[Try it]: When the line with "explicit ledger (the" appears below, start repeating lines exactly, and keep going through the line with "Inductive InvestmentStatus := inv_active"; add nothing outside that span.

== Supplied information ==

(** * Chunked upload server (server.js): a shallow embedding and its properties

    The development follows [src/server.js]: the Express handlers
    [/check-file], [/verify], [/upload] and [/merge] and the helper
    [calculateFileHash] become functions over an explicit file-system
    state.

    Modelling conventions.
    - Request body fields are JavaScript values ([JsValue]); truthiness and
      strict equality are written out.  A number in a body is an integer.
    - The two directories [uploads/] and [chunks/] are finite maps.  File and
      directory names are single path components that the file system
      takes ([plain_name]: no separator, not [.] or [..], at most 255
      bytes), so that [path.join dir name] names the entry [name] of [dir]
      and opening or writing it does not fail.  A statement that would not
      hold of the server for other names carries [plain_name] as a
      hypothesis.
    - [fs.promises.readdir] lists the names of a directory in ascending
      byte order ([readdir_sorted]).  The handlers take the listing function
      as a parameter; what holds for every listing order is stated for every
      one.
    - A chunk payload reaches the upload handler only below the size limit
      of the multipart parser ([below_limit]).
    - Strings are byte strings; a chunk key, a file name and a hash are
      ASCII.
    - A JavaScript number that [parseInt] can return is an integer-valued
      double: [number] keeps its value in [Z] and the rounding to 53
      significant bits is written out ([to_number]).
    - Creation times ([stats.birthtime]) and console output are left out.
    - Disk failures other than a missing entry are not modelled.
    - [list_files] is the handler of GET /files.
    - [merge] is the merge handler run without interruption; [task_step]
      is the same handler cut at its awaits, for calls that overlap
      ([merge_runs_alone] relates the two). *)

From Stdlib Require Import ZArith Lia Ascii String.
From Stdlib.Strings Require Import Byte.
From stdpp Require Import base option list gmap strings sorting.

Local Open Scope string_scope.
Local Open Scope Z_scope.
Local Open Scope list_scope.

Abbreviation bytes := (list byte).

(** ** JavaScript values found in a parsed request body *)

Inductive JsValue :=
| JUndefined
| JNull
| JBool (b : bool)
| JNumber (n : Z)
| JString (s : string)
| JObject.

(** [!!v] *)
Definition truthy (v : JsValue) : bool :=
  match v with
  | JUndefined | JNull => false
  | JBool b => b
  | JNumber n => negb (n =? 0)
  | JString s => negb (String.eqb s "")
  | JObject => true
  end.

(** [n === v] for a number [n] *)
Definition strict_eq_number (n : Z) (v : JsValue) : bool :=
  match v with
  | JNumber m => n =? m
  | _ => false
  end.

(** [path.join(dir, v)] throws a TypeError unless [v] is a string. *)
Definition path_component (v : JsValue) : option string :=
  match v with
  | JString s => Some s
  | _ => None
  end.

(** ** Numbers returned by [parseInt] *)

Inductive number :=
| NaN
| Num (z : Z)
| PosInf
| NegInf.

(** Round a non-negative integer to the nearest integer with at most 53
    significant bits, ties to even. *)
Definition round_mag (n : Z) : Z :=
  if n <? 2 ^ 53 then n
  else
    let e := Z.log2 n - 52 in
    let q := Z.shiftr n e in
    let r := Z.land n (Z.ones e) in
    let half := Z.shiftl 1 (e - 1) in
    let q' := if r <? half then q
              else if half <? r then q + 1
              else if Z.even q then q else q + 1 in
    Z.shiftl q' e.

(** The Number value of a mathematical integer. *)
Definition to_number (z : Z) : number :=
  let m := round_mag (Z.abs z) in
  if 2 ^ 1024 <=? m then (if z <? 0 then NegInf else PosInf)
  else Num (Z.sgn z * m).

(** [x - y] *)
Definition js_sub (x y : number) : number :=
  match x, y with
  | NaN, _ | _, NaN => NaN
  | PosInf, PosInf | NegInf, NegInf => NaN
  | PosInf, _ => PosInf
  | NegInf, _ => NegInf
  | Num _, PosInf => NegInf
  | Num _, NegInf => PosInf
  | Num a, Num b => to_number (a - b)
  end.

Definition char_code (c : ascii) : Z := Z.of_N (N_of_ascii c).

Definition is_white_space (c : ascii) : bool :=
  let n := char_code c in
  ((9 <=? n) && (n <=? 13)) || (n =? 32).

Fixpoint trim_start (s : string) : string :=
  match s with
  | String c s' => if is_white_space c then trim_start s' else s
  | EmptyString => EmptyString
  end.

Definition is_digit (c : ascii) : bool :=
  (48 <=? char_code c) && (char_code c <=? 57).

(** Value of a character as a digit of a radix up to 36. *)
Definition digit_value (c : ascii) : option Z :=
  let n := char_code c in
  if (48 <=? n) && (n <=? 57) then Some (n - 48)
  else if (97 <=? n) && (n <=? 122) then Some (n - 97 + 10)
  else if (65 <=? n) && (n <=? 90) then Some (n - 65 + 10)
  else None.

(** The longest prefix of radix-[R] digits, as an integer; [acc] is [None]
    until a digit has been read. *)
Fixpoint read_digits (R : Z) (s : string) (acc : option Z) : option Z :=
  match s with
  | EmptyString => acc
  | String c s' =>
      match digit_value c with
      | Some d =>
          if d <? R then read_digits R s' (Some (R * default 0 acc + d))
          else acc
      | None => acc
      end
  end.

Definition strip_sign (s : string) : Z * string :=
  match s with
  | String c s' =>
      if Ascii.eqb c "-" then (-1, s')
      else if Ascii.eqb c "+" then (1, s')
      else (1, s)
  | EmptyString => (1, s)
  end.

(** A leading [0x] or [0X] selects radix 16, else the radix is 10. *)
Definition strip_radix_prefix (s : string) : Z * string :=
  match s with
  | String c0 (String c1 s') =>
      if Ascii.eqb c0 "0" && (Ascii.eqb c1 "x" || Ascii.eqb c1 "X") then (16, s')
      else (10, s)
  | _ => (10, s)
  end.
(** * The investment-plan ledger of [controllers.js], embedded in Rocq

    The controllers of the repository are embedded as pure functions over an
    explicit ledger (the MongoDB collections).  Conventions of the embedding:

    - A JavaScript [Number] holding money or a rate is an exact rational
      ([Q]) in the ledger, and what a theorem says of an amount is the value
      of the expression that the code evaluates, before rounding.  Whether
      a debit and the credit that undoes it give back the number one
      started from depends on the rounding, and is decided on binary64
      floats ([debitDouble], [creditBackDouble]).  A [Date] is its
      millisecond timestamp ([Z]).
    - A collection from which the code never deletes (users, investments,
      withdrawals) is a list in natural (insertion) order, and the [_id] of
      a document is its position; [Model.create] appends.  Plans can be
      deleted, so they live in a [gmap].
    - [Model.findById] is a lookup; [Model.findOne] returns the first match
      in natural order.
    - [doc.save()] on a loaded document sends a [$set] of the paths that
      were assigned a different value, and nothing else: the other fields
      of the stored document are left as they are.
    - [Query.populate] loads the referenced documents when the query runs;
      parents that reference the same document share one in-memory copy.
    - Store calls succeed and the logging helpers have no effect on the
      ledger.  Stored documents satisfy the range validators of their
      schemas, so a [save()] raises no validation error; the validators that
      [create()] applies to submitted values (password length, withdrawal
      amount) are modelled where they can fail. *)

From Stdlib Require Import ZArith QArith String Ascii PrimFloat.
From stdpp Require Import base option list gmap pretty.

Local Open Scope Z_scope.

(** ** Documents (models.js) *)

Inductive UserStatus := active | blocked.
Inductive InvestmentStatus := inv_active | inv_completed | inv_cancelled.
Inductive RequestStatus := pending | approved | rejected.

Global Instance UserStatus_eq_dec : EqDecision UserStatus.
Proof. solve_decision. Defined.
Global Instance InvestmentStatus_eq_dec : EqDecision InvestmentStatus.
Proof. solve_decision. Defined.
Global Instance RequestStatus_eq_dec : EqDecision RequestStatus.
Proof. solve_decision. Defined.

Record User := mkUser {
  phoneNumber : string;
  password : string;
  balance : Q;
  status : UserStatus;
  visitorId : string;
  isAdmin : bool;
  referralCode : option string;
  invitedBy : option string;
  referredUsers : list nat;
  activeInvestments : list nat;
  withdrawalHistory : list nat
}.

Record InvestmentPlan := mkPlan {
  name : string;
  minAmount : Q;
  maxAmount : Q;
  dailyProfitRate : Q;
  durationDays : Z;
  isActive : bool
}.

Record Investment := mkInvestment {
  userId : nat;
  planId : nat;
  investedAmount : Q;
  inv_dailyProfitRate : Q;
  startDate : Z;
  endDate : Z;
  currentProfit : Q;
  lastProfitCreditDate : option Z;
  inv_status : InvestmentStatus
}.

Record Withdrawal := mkWithdrawal {
  w_userId : nat;
  amount : Q;
  walletAddress : string;
  w_status : RequestStatus;
  requestDate : Z;
  approvalDate : option Z;
  adminId : option nat
}.

Record AdminConfig := mkConfig {
  isPromotionActive : bool;
  commissionOnPlanActivation : Q;
  commissionOnDailyProfit : Q;
  withdrawalStartTime : string;
  withdrawalEndTime : string;
  minWithdrawalAmount : Q;
  maxWithdrawalAmount : Q
}.

Record Ledger := mkLedger {
  users : list User;
  plans : gmap nat InvestmentPlan;
  investments : list Investment;
  withdrawals : list Withdrawal;
  adminConfig : option AdminConfig
}.

(** ** Assignments to one path of a document *)

Definition set_balance (b : Q) (u : User) : User :=
  mkUser (phoneNumber u) (password u) b (status u) (visitorId u) (isAdmin u)
    (referralCode u) (invitedBy u) (referredUsers u) (activeInvestments u)
    (withdrawalHistory u).

Definition set_status (st : UserStatus) (u : User) : User :=
  mkUser (phoneNumber u) (password u) (balance u) st (visitorId u) (isAdmin u)
    (referralCode u) (invitedBy u) (referredUsers u) (activeInvestments u)
    (withdrawalHistory u).

Definition set_activeInvestments (l : list nat) (u : User) : User :=
  mkUser (phoneNumber u) (password u) (balance u) (status u) (visitorId u)
    (isAdmin u) (referralCode u) (invitedBy u) (referredUsers u) l
    (withdrawalHistory u).

Definition set_withdrawalHistory (l : list nat) (u : User) : User :=
  mkUser (phoneNumber u) (password u) (balance u) (status u) (visitorId u)
    (isAdmin u) (referralCode u) (invitedBy u) (referredUsers u)
    (activeInvestments u) l.

Definition set_referredUsers (l : list nat) (u : User) : User :=
  mkUser (phoneNumber u) (password u) (balance u) (status u) (visitorId u)
    (isAdmin u) (referralCode u) (invitedBy u) l (activeInvestments u)
    (withdrawalHistory u).

Definition set_inv_status (st : InvestmentStatus) (i : Investment) : Investment :=
  mkInvestment (userId i) (planId i) (investedAmount i) (inv_dailyProfitRate i)
    (startDate i) (endDate i) (currentProfit i) (lastProfitCreditDate i) st.

Definition set_profit (p : Q) (d : option Z) (i : Investment) : Investment :=
  mkInvestment (userId i) (planId i) (investedAmount i) (inv_dailyProfitRate i)
    (startDate i) (endDate i) p d (inv_status i).

Definition set_plan (pid : nat) (amt rate : Q) (e : Z) (d : option Z)
    (i : Investment) : Investment :=
  mkInvestment (userId i) pid amt rate (startDate i) e (currentProfit i) d
    (inv_status i).

Definition set_decision (st : RequestStatus) (d : Z) (a : nat)
    (w : Withdrawal) : Withdrawal :=
  mkWithdrawal (w_userId w) (amount w) (walletAddress w) st (requestDate w)
    (Some d) (Some a).

(** ** Writes to the store *)

Definition with_users (us : list User) (s : Ledger) : Ledger :=
  mkLedger us (plans s) (investments s) (withdrawals s) (adminConfig s).

Definition with_investments (ivs : list Investment) (s : Ledger) : Ledger :=
  mkLedger (users s) (plans s) ivs (withdrawals s) (adminConfig s).

Definition with_withdrawals (ws : list Withdrawal) (s : Ledger) : Ledger :=
  mkLedger (users s) (plans s) (investments s) ws (adminConfig s).

(** [$set] of some paths of user [id], of investment [id], of withdrawal [id]. *)
Definition updateUser (id : nat) (f : User → User) (s : Ledger) : Ledger :=
  with_users (alter f id (users s)) s.

Definition updateInvestment (id : nat) (f : Investment → Investment)
    (s : Ledger) : Ledger :=
  with_investments (alter f id (investments s)) s.

Definition updateWithdrawal (id : nat) (f : Withdrawal → Withdrawal)
    (s : Ledger) : Ledger :=
  with_withdrawals (alter f id (withdrawals s)) s.

(** ** JavaScript comparisons and truthiness *)

Definition Qltb (x y : Q) : bool := negb (Qle_bool y x).

(** A string is truthy when it is not empty; [null] and [undefined] are not. *)
Definition truthy (s : string) : bool :=
  match s with EmptyString => false | String _ _ => true end.

Definition truthy_opt (o : option string) : bool :=
  match o with Some s => truthy s | None => false end.

(** ** [String.prototype.trim] and the [required] validator of a trimmed path *)

(** White space and line terminators among the code units below 256. *)
Definition isSpace (c : ascii) : bool :=
  let n := nat_of_ascii c in
  ((9 <=? n)%nat && (n <=? 13)%nat) || (n =? 32)%nat || (n =? 160)%nat.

===

[Task answer]:
    explicit ledger (the MongoDB collections).  Conventions of the embedding:

    - A JavaScript [Number] holding money or a rate is an exact rational
      ([Q]) in the ledger, and what a theorem says of an amount is the value
      of the expression that the code evaluates, before rounding.  Whether
      a debit and the credit that undoes it give back the number one
      started from depends on the rounding, and is decided on binary64
      floats ([debitDouble], [creditBackDouble]).  A [Date] is its
      millisecond timestamp ([Z]).
    - A collection from which the code never deletes (users, investments,
      withdrawals) is a list in natural (insertion) order, and the [_id] of
      a document is its position; [Model.create] appends.  Plans can be
      deleted, so they live in a [gmap].
    - [Model.findById] is a lookup; [Model.findOne] returns the first match
      in natural order.
    - [doc.save()] on a loaded document sends a [$set] of the paths that
      were assigned a different value, and nothing else: the other fields
      of the stored document are left as they are.
    - [Query.populate] loads the referenced documents when the query runs;
      parents that reference the same document share one in-memory copy.
    - Store calls succeed and the logging helpers have no effect on the
      ledger.  Stored documents satisfy the range validators of their
      schemas, so a [save()] raises no validation error; the validators that
      [create()] applies to submitted values (password length, withdrawal
      amount) are modelled where they can fail. *)

From Stdlib Require Import ZArith QArith String Ascii PrimFloat.
From stdpp Require Import base option list gmap pretty.

Local Open Scope Z_scope.

(** ** Documents (models.js) *)

Inductive UserStatus := active | blocked.
Inductive InvestmentStatus := inv_active | inv_completed | inv_cancelled.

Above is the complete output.